Querido y amado compañero, fidelísimo Sultán, mi perro soñado y deseado desde mucho antes de saber de tí, te hiciste realidad hace ahora 13 años y nueve meses. Podría escribir diez libros sobre tus andanzas, a pesar de que no fuistes más que un perro -de otra clase de"perros" se han escrito enciclopedias completas-, pero hoy solo quiero hablar de un sentimiento. Y casi que tampoco puedo porque aún se me nubla la vista y se me atascan los dedos entre las teclas.



Así me has dejado: como a un tonto que se tambalea entre tus ausencias y que echa de menos tu olor, tus pisadas y tu mirada vieja y agradecida por todos y cada uno de los rincones de la casa. Porque tú y yo -y eso lo saben muy pocos- vivíamos un completo idilio de amor, de ternura, de compañía y de complicidad, con sus molestias y sus cabreos incluídos, inconvenientes de los que siempre logré eximirte porque tu naciste perro y yo hombre, y por tanto, tu responsabilidad estaba fuera de todo tipo de planos o entendederas. En tus últimos tiempos, ya bien jodidas tus ansias -no las de comerte todo lo que se ponía por delante, que esas jamás aminoraron- y las fuerzas para trotar, recuerda cuando te decía la yaya en esos momentos que te recostabas en mitad de su camino: "¡Pero qué falta haces tú ya en el mundo, madre mía!", y a mi me jodía la frase porque yo sí que sabía la falta que me hacías a mí.



Cuando llegó tu tiempo de invalidez, cuando te cansabas de andar a los cien metros, cuando te negabas a subir los diez o doce escalones, o cuando había que ayudarte tantas veces para ponerte de pie, fue cuando realmente sentí que tenía un amigo, un hermano que me necesitaba más que a su propio alimento, tu razón de ser para poder aguantar la exigüa vida que te quedaba, la obligada dignidad, en la más excelsa concepción del término, de la relación de un hombre con su perro y de un perro con su hombre. Y esa percepción, esa voz del alma que resuena desde más allá de las creencias y el deseo, ese duro pero firme sentimiento, viajará conmigo por el resto de los días.

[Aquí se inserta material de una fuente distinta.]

(** The checks of a list either all pass, or the first one that does not
    ends the process with status 1; either way only probes and logger
    writes have happened. *)
Lemma gate_cases (all ps : list Prerequisite) (w : World) :
  ps ⊆ all ->
  (exists w' evs,
      all_pass ps w w'
      /\ forEach ps check_prerequisite w = Done tt w'
      /\ w_trace w' = w_trace w ++ evs /\ Forall (gate_event all) evs)
  \/ (exists before p after w1 w' evs,
      ps = before ++ p :: after
      /\ all_pass before w w1
      /\ check_prerequisite p w1 = Exited 1 w'
      /\ forEach ps check_prerequisite w = Exited 1 w'
      /\ w_trace w' = w_trace w ++ evs /\ Forall (gate_event all) evs).
Proof.
  revert w. induction ps as [|p ps IH]; intros w Hsub.
  - left. exists w, []. cbn. rewrite app_nil_r. by repeat split.
  - destruct (check_prerequisite_events all p w) as (w1 & evs1 & Hcheck & Htrace1 & Hevs1).
    { apply Hsub. by left. }
    destruct Hcheck as [Hdone | Hexit].
    + destruct (IH w1) as [(w' & evs & Hpass & Hrun & Htrace & Hevs)
                          | (before & q & after & v & w' & evs & -> & Hpass & Hq & Hrun & Htrace & Hevs)].
      { intros x Hx. apply Hsub. by right. }
      * left. exists w', (evs1 ++ evs). split; [by exists w1 |].
        split; [cbn; by rewrite bind_run, Hdone |].
        split; [by rewrite Htrace, Htrace1, app_assoc |].
        by apply Forall_app.
      * right. exists (p :: before), q, after, v, w', (evs1 ++ evs).
        split; [done |]. split; [by exists w1 |]. split; [done |].
        split; [cbn; by rewrite bind_run, Hdone |].
        split; [by rewrite Htrace, Htrace1, app_assoc |].
        by apply Forall_app.
    + right. exists [], p, ps, w, w1, evs1.
      split; [done |]. split; [done |]. split; [done |].
      split; [cbn; by rewrite bind_run, Hexit |]. done.
Qed.

(** A check fails, in the sense of [check_fails], exactly when it ends the
    process with status 1, and it returns exactly when it does not fail. *)
Lemma check_fails_exits (p : Prerequisite) (v : World) :
  check_fails p v <-> exists v', check_prerequisite p v = Exited 1 v'.
Proof.
  rewrite check_prerequisite_run. unfold check_fails, tool_missing, version_below_minimum.
  destruct (shell (command p) (w_ext v) (w_fs v)) as [[[out|detail] ext'] fs'].
  - cbn zeta. split.
    + intros [(d & e & f & [=]) | (o & e & f & [= <- _ _] & Hlt)].
      apply js_lt_lex_lt in Hlt. rewrite Hlt. eauto.
    + destruct (js_lt _ _) eqn:Hlt; intros [v' Hv']; [| done].
      right. exists out, ext', fs'. split; [done | by apply js_lt_lex_lt].
  - split; [eauto |]. intros _. left. eauto.
Qed.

Desde donde estés, querido sultanico, David y yo especialmente, y después todos los que te quisieron, disfrutaron y también se molestaron cuando pedías incansablemente cualquier chusco de pan duro, deseamos que disfrutes del paraíso de los perros, de los perros valientes y nobles, de los perros con casta y con cojones, de los perros con ojitos de miel como te dijo un día la pequeñita Laura, de los perros, en definitiva, que como tú lograron rescatar uno y otro dia y una y otra noche con tu presencia y tus ronquidos a la gente que como yo hemos sentido tantas veces que nos arrastraba hacia el abismo el sinsentido de la vida.

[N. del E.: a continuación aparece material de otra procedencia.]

Record Bus : Type := mkBus {
  bus_items : list Item;   (* completed frames and delays, oldest first *)
  bus_sel : bool;          (* chip select asserted *)
  bus_line : bool;         (* level of MOSI *)
  bus_bits : list bool;    (* samples of the current byte *)
  bus_bytes : list Z;      (* bytes of the current frame *)
  bus_ok : bool
}.

Definition byte_of_bits (bits : list bool) : Z :=
  fold_left (fun acc (b : bool) => 2 * acc + (if b then 1 else 0)) bits 0.

Definition bits_of_byte (v : Z) : list bool :=
  map (Z.testbit v) [7; 6; 5; 4; 3; 2; 1; 0].

Definition bus_init : Bus := mkBus [] false false [] [] true.

Definition bus_step (st : Bus) (e : Event) : Bus :=
  let '(mkBus items sel line bits bytes ok) := st in
  match e with
  | EvCsLow =>
      if sel then mkBus items sel line bits bytes false
      else mkBus items true line [] [] ok
  | EvCsHigh =>
      if sel then mkBus (items ++ [Frame bytes]) false line [] [] ok
      else mkBus items sel line bits bytes false
  | EvMosi b =>
      mkBus items sel b bits bytes (ok && sel)
  | EvClock =>
      if sel then
        let bits := bits ++ [line] in
        if (length bits =? 8)%nat
        then mkBus items sel line [] (bytes ++ [byte_of_bits bits]) ok
        else mkBus items sel line bits bytes ok
      else mkBus items sel line bits bytes false
  | EvMiso _ => mkBus items sel line bits bytes (ok && sel)
  | EvDelay us => mkBus (items ++ [Delay us]) sel line bits bytes ok
  end.

(** The monitor after a log (kept most recent call first). *)
Fixpoint decode (log : list Event) : Bus :=
  match log with
  | [] => bus_init
  | e :: earlier => bus_step (decode earlier) e
  end.

Definition is_write (it : Item) : bool :=
  match it with
  | Frame (op :: _) => op =? opcode_byte WRITE
  | _ => false
  end.

Definition is_wren (it : Item) : bool :=
  match it with
  | Frame [op] => op =? opcode_byte WREN
  | _ => false
  end.

(** Every WRITE frame of [items] comes right after a complete WREN frame;
    [prev] tells whether the item before the list is one. *)
Fixpoint guarded (prev : bool) (items : list Item) : bool :=
  match items with
  | [] => true
  | it :: rest => (negb (is_write it) || prev) && guarded (is_wren it) rest
  end.

Definition wren_guarded (items : list Item) : bool := guarded false items.

(** The frames of the command layer. *)
Definition addr_hi (address : Z) : Z := u8 (Z.land (Z.shiftr address 8) 0xFF).
Definition addr_lo (address : Z) : Z := u8 (Z.land address 0xFF).

Definition wren_frame : Item := Frame [opcode_byte WREN].
Definition rdsr_frame : Item := Frame [opcode_byte RDSR; 0xFF].
Definition write_frame (address : Z) (data : list Z) : Item :=
  Frame (opcode_byte WRITE :: addr_hi address :: addr_lo address
           :: map u8 data).
Definition read_frame (address : Z) (count : nat) : Item :=
  Frame (opcode_byte READ :: addr_hi address :: addr_lo address
           :: repeat 0xFF count).

(** A run of status polls that saw the device busy [k] times: each busy
    observation is followed by a delay of 10 microseconds. *)
Fixpoint poll_items (k : nat) : list Item :=
  match k with
  | O => [rdsr_frame]
  | S k' => rdsr_frame :: Delay 10 :: poll_items k'
  end.

(** ** The page chunks of a write, in the spec's words

    While bytes remain: [chunk = min(remaining, 16 - address mod 16)];
    one page write of [chunk] bytes at [address]; advance the address and
    the source by [chunk]. *)
Fixpoint page_chunks_from (steps : nat) (address : Z) (data : list Z)
  : list (Z * list Z) :=
  match steps, data with
  | O, _ => []
  | _, [] => []
  | S steps', _ =>
      let chunk := Z.min (Z.of_nat (length data)) (16 - address mod 16) in
      (address, firstn (Z.to_nat chunk) data)
        :: page_chunks_from steps' (address + chunk)
             (skipn (Z.to_nat chunk) data)
  end.

Definition page_chunks (address : Z) (data : list Z) : list (Z * list Z) :=
  page_chunks_from (length data) address data.

(** What one chunk puts on the bus when its status polls see the device
    busy [k] times. *)
Definition chunk_items (c : Z * list Z * nat) : list Item :=
  let '(address, data, k) := c in
  wren_frame :: write_frame address data :: poll_items k.


Definition is_rdsr (it : Item) : bool :=
  match it with
  | Frame (op :: _) => op =? opcode_byte RDSR
  | _ => false
  end.

Definition is_delay (it : Item) : bool :=
  match it with
  | Delay _ => true
  | Frame _ => false
  end.

Definition status_reads (items : list Item) : nat :=
  length (filter is_rdsr items).

Definition delays (items : list Item) : nat :=
  length (filter is_delay items).

(** ** The successive polls of [waitUntilWriteComplete]

    [poll_state k s] is the driver state on which the poll number [k]
    (from 0) starts when all the polls before it saw the device busy;
    [wip_at k s] is the WIP bit that poll observes. *)
Section Polls.
Context {D : Type} `{SPIBitBangingDriver D}.

Fixpoint poll_state (k : nat) (s : D) : D :=
  match k with
  | O => s
  | S k' => delay_us 10 (snd (readStatus (poll_state k' s)))
  end.

Definition wip_at (k : nat) (s : D) : bool :=
  Z.testbit (fst (readStatus (poll_state k s))) 0.
End Polls.

(** ** Test doubles of the signal driver *)

(** A driver whose MISO line repeats the level last driven on MOSI. *)
Definition Echo : Type := bool.

#[export] Instance EchoDriver : SPIBitBangingDriver Echo := {
  cs_low s := s;
  cs_high s := s;
  write_mosi b _ := b;
  read_miso s := (s, s);
  pulse_clock s := s;
  delay_us _ s := s
}.

(** A driver whose MISO line is always low: every status byte it gives
    is 0, so no wait ever polls twice. *)
Definition Quiet : Type := unit.

#[export] Instance QuietDriver : SPIBitBangingDriver Quiet := {
  cs_low s := s;
  cs_high s := s;
  write_mosi _ s := s;
  read_miso s := (false, s);
  pulse_clock s := s;
  delay_us _ s := s
}.

(** A driver that answers the second byte of each frame with the next
    status byte of a script, most significant bit first, and with 0 once
    the script is used up. *)
Record StatusStub : Type := mkStatusStub {
  stub_script : list Z;
  stub_clocks : nat        (* clock pulses since the last [cs_low] *)
}.

#[export] Instance StatusStubDriver : SPIBitBangingDriver StatusStub := {
  cs_low s := mkStatusStub (stub_script s) 0;
  cs_high s :=
    mkStatusStub
      (if (16 <=? stub_clocks s)%nat then tl (stub_script s)
       else stub_script s)
      0;
  write_mosi _ s := s;
  read_miso s :=
    (if (9 <=? stub_clocks s)%nat && (stub_clocks s <=? 16)%nat
     then Z.testbit (hd 0 (stub_script s)) (Z.of_nat (16 - stub_clocks s))
     else false,
     s);
  pulse_clock s := mkStatusStub (stub_script s) (S (stub_clocks s));
  delay_us _ s := s
}.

Quiero que sepas que te he querido más que a mucha gente que ha pasado por mi vida, incluídos los amores fatuos y los amigos convenidos de los últimos tiempos, aunque esto a ti, al fin y al cabo, te resulte ciertamente indiferente. Adiós mi amigo, adiós mi dulce y tierno compañero, adiós mi sultanico, mi Sultán.